• [WHAT THE EXERCISE ASKS]
All lines in the data that hold the word "vstate" need copying.

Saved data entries
----------------

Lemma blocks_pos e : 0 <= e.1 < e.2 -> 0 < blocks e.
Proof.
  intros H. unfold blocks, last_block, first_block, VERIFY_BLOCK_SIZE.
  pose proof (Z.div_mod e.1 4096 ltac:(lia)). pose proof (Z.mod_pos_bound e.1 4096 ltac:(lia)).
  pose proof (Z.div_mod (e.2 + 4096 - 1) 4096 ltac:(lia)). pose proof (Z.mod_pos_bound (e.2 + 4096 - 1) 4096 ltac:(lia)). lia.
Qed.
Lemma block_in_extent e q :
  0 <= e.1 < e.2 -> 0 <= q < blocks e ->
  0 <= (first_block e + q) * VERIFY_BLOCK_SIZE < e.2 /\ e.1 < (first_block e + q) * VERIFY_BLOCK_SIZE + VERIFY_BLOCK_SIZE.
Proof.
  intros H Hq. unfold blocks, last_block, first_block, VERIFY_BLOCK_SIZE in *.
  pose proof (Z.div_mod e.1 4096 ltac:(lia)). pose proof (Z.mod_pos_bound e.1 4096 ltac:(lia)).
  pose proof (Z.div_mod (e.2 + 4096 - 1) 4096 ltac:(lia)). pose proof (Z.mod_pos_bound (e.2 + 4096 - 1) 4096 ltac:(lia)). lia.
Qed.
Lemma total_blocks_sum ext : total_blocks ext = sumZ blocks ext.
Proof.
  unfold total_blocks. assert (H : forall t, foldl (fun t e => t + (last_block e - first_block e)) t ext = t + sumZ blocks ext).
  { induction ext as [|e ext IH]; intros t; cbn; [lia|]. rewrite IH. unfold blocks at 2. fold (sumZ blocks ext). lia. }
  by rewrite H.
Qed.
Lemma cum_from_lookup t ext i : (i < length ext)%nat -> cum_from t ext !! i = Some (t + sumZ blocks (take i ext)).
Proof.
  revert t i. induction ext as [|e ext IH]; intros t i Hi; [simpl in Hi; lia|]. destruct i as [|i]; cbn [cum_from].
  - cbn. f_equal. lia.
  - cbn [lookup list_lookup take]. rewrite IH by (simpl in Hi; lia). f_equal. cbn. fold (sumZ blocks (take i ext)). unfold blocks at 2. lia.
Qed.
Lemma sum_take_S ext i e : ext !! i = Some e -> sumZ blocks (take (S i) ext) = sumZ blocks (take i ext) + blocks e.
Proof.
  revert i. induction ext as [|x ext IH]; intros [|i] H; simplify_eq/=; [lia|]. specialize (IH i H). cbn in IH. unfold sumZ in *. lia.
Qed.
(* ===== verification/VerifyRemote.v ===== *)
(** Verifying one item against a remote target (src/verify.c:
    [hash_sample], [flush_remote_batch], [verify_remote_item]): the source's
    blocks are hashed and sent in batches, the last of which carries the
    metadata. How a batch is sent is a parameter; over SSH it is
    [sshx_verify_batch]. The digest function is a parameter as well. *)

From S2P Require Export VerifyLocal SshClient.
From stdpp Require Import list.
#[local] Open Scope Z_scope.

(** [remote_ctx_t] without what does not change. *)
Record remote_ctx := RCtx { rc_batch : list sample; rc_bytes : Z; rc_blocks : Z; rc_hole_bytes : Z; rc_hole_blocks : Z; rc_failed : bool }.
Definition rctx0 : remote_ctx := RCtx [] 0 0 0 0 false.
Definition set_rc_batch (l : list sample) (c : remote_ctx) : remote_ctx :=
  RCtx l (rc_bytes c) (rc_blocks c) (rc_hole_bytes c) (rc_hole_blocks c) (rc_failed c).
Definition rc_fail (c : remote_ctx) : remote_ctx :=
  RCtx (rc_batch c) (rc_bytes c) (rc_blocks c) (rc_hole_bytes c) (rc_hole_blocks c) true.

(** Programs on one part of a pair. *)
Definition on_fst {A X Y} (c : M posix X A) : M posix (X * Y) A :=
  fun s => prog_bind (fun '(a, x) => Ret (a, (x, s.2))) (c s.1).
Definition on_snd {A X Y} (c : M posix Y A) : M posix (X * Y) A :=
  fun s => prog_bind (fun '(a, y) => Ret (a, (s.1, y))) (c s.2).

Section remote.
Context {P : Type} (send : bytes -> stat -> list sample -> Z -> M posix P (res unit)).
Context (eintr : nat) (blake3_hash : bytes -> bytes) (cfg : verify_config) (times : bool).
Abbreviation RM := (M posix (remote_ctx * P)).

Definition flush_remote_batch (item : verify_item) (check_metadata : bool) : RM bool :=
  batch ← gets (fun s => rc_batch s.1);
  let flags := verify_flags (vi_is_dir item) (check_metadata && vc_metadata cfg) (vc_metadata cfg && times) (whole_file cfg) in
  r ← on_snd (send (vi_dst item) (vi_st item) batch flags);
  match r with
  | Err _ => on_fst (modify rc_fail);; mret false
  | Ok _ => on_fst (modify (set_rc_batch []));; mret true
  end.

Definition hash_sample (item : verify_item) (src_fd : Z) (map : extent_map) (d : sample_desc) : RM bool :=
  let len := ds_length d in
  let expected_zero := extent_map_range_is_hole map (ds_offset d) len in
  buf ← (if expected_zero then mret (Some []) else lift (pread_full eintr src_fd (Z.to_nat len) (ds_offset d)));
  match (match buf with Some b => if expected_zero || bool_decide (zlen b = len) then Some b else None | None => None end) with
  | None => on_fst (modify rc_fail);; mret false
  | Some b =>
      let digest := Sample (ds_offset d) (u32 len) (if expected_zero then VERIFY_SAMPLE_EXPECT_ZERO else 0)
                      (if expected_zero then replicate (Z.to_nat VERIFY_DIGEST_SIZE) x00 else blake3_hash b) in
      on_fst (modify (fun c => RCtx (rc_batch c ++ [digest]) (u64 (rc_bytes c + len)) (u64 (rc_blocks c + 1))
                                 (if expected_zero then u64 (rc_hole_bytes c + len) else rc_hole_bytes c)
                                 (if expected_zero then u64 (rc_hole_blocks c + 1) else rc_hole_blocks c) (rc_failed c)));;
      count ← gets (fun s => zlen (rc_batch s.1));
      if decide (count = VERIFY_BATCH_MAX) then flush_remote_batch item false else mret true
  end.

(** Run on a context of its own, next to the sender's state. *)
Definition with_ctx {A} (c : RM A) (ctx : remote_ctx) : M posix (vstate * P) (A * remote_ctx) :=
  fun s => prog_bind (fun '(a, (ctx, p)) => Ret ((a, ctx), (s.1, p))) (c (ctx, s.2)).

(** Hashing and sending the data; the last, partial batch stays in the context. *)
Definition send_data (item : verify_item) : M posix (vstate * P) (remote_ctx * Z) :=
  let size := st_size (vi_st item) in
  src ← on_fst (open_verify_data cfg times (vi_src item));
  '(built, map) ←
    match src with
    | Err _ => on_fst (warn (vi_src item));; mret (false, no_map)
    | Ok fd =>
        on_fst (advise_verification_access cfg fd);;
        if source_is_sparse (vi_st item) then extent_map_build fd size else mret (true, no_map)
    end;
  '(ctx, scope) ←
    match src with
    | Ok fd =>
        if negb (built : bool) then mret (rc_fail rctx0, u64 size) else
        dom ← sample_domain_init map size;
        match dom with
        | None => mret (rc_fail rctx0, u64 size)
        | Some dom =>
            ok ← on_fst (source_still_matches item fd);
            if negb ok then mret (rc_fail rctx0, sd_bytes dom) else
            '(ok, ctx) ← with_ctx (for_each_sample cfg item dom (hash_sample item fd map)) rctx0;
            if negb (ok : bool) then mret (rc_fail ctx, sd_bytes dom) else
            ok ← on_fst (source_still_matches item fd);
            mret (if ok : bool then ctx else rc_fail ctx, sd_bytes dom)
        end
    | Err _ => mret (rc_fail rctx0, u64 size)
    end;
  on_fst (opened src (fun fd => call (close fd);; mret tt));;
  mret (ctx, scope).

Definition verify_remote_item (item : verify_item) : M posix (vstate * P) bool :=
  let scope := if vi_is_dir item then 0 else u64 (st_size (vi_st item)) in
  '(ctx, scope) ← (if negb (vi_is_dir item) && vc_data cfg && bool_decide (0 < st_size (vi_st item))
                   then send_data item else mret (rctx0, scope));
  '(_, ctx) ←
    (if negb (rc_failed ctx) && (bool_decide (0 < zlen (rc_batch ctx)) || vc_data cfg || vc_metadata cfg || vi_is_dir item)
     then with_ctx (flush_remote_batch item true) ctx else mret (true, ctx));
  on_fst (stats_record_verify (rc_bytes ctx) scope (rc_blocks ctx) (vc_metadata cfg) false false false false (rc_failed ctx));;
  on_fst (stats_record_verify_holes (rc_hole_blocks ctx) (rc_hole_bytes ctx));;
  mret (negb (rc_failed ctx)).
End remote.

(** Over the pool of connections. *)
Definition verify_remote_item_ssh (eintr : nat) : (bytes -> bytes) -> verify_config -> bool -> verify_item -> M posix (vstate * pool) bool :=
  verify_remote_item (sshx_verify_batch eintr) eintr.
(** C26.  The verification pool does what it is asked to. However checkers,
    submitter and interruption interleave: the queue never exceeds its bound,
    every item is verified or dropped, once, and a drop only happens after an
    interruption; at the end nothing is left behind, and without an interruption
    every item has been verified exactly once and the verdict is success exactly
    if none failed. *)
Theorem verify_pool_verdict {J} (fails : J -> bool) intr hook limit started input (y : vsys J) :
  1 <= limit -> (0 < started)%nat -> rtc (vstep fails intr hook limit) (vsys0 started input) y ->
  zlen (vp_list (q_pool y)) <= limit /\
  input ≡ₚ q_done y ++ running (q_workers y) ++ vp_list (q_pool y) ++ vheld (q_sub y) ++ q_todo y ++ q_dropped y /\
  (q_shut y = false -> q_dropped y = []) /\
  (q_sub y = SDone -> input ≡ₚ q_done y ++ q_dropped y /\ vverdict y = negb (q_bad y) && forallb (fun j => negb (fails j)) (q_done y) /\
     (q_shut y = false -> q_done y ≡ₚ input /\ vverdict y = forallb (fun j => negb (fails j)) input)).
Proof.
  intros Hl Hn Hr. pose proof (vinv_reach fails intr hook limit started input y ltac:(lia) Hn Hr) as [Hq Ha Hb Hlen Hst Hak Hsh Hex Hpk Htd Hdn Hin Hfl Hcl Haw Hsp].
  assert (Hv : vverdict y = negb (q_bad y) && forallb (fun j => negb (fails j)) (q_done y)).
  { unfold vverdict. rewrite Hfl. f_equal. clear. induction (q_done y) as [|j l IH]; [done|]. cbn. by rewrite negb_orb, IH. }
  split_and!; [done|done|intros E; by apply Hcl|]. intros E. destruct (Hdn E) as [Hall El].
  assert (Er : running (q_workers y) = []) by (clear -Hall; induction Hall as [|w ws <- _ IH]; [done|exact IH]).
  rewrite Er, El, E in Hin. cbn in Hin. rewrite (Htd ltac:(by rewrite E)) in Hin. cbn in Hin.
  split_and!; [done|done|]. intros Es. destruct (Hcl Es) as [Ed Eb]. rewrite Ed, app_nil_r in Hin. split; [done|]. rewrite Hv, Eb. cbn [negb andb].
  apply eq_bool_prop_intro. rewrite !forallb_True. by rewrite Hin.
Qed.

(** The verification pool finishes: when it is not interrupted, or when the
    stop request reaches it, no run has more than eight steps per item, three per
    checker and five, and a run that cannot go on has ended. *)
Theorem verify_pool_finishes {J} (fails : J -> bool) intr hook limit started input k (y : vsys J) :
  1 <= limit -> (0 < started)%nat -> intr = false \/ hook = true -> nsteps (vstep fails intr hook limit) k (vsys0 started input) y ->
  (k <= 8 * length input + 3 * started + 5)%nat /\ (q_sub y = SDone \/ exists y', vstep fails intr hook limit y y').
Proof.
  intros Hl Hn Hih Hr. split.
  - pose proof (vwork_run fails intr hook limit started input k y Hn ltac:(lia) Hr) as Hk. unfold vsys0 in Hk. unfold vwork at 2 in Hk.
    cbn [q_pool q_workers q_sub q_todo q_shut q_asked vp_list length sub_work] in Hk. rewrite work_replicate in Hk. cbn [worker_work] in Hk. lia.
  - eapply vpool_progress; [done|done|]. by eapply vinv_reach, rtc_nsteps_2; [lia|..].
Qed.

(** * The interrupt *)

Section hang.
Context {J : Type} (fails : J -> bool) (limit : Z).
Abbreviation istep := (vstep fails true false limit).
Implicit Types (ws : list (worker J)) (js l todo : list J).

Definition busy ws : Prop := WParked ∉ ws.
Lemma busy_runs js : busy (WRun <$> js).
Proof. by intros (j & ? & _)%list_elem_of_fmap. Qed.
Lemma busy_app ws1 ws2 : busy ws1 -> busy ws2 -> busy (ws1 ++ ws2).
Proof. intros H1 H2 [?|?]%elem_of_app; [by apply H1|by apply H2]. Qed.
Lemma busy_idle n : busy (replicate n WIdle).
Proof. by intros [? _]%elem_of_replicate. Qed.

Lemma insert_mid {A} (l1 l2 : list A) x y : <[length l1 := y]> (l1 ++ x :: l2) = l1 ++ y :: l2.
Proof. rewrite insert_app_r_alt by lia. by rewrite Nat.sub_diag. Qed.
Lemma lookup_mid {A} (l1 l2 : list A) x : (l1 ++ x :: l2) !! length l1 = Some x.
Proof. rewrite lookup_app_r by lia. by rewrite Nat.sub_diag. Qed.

----------------

• [EXPECTED OUTPUT]
Definition with_ctx {A} (c : RM A) (ctx : remote_ctx) : M posix (vstate * P) (A * remote_ctx) :=
Definition send_data (item : verify_item) : M posix (vstate * P) (remote_ctx * Z) :=
Definition verify_remote_item (item : verify_item) : M posix (vstate * P) bool :=
Definition verify_remote_item_ssh (eintr : nat) : (bytes -> bytes) -> verify_config -> bool -> verify_item -> M posix (vstate * pool) bool :=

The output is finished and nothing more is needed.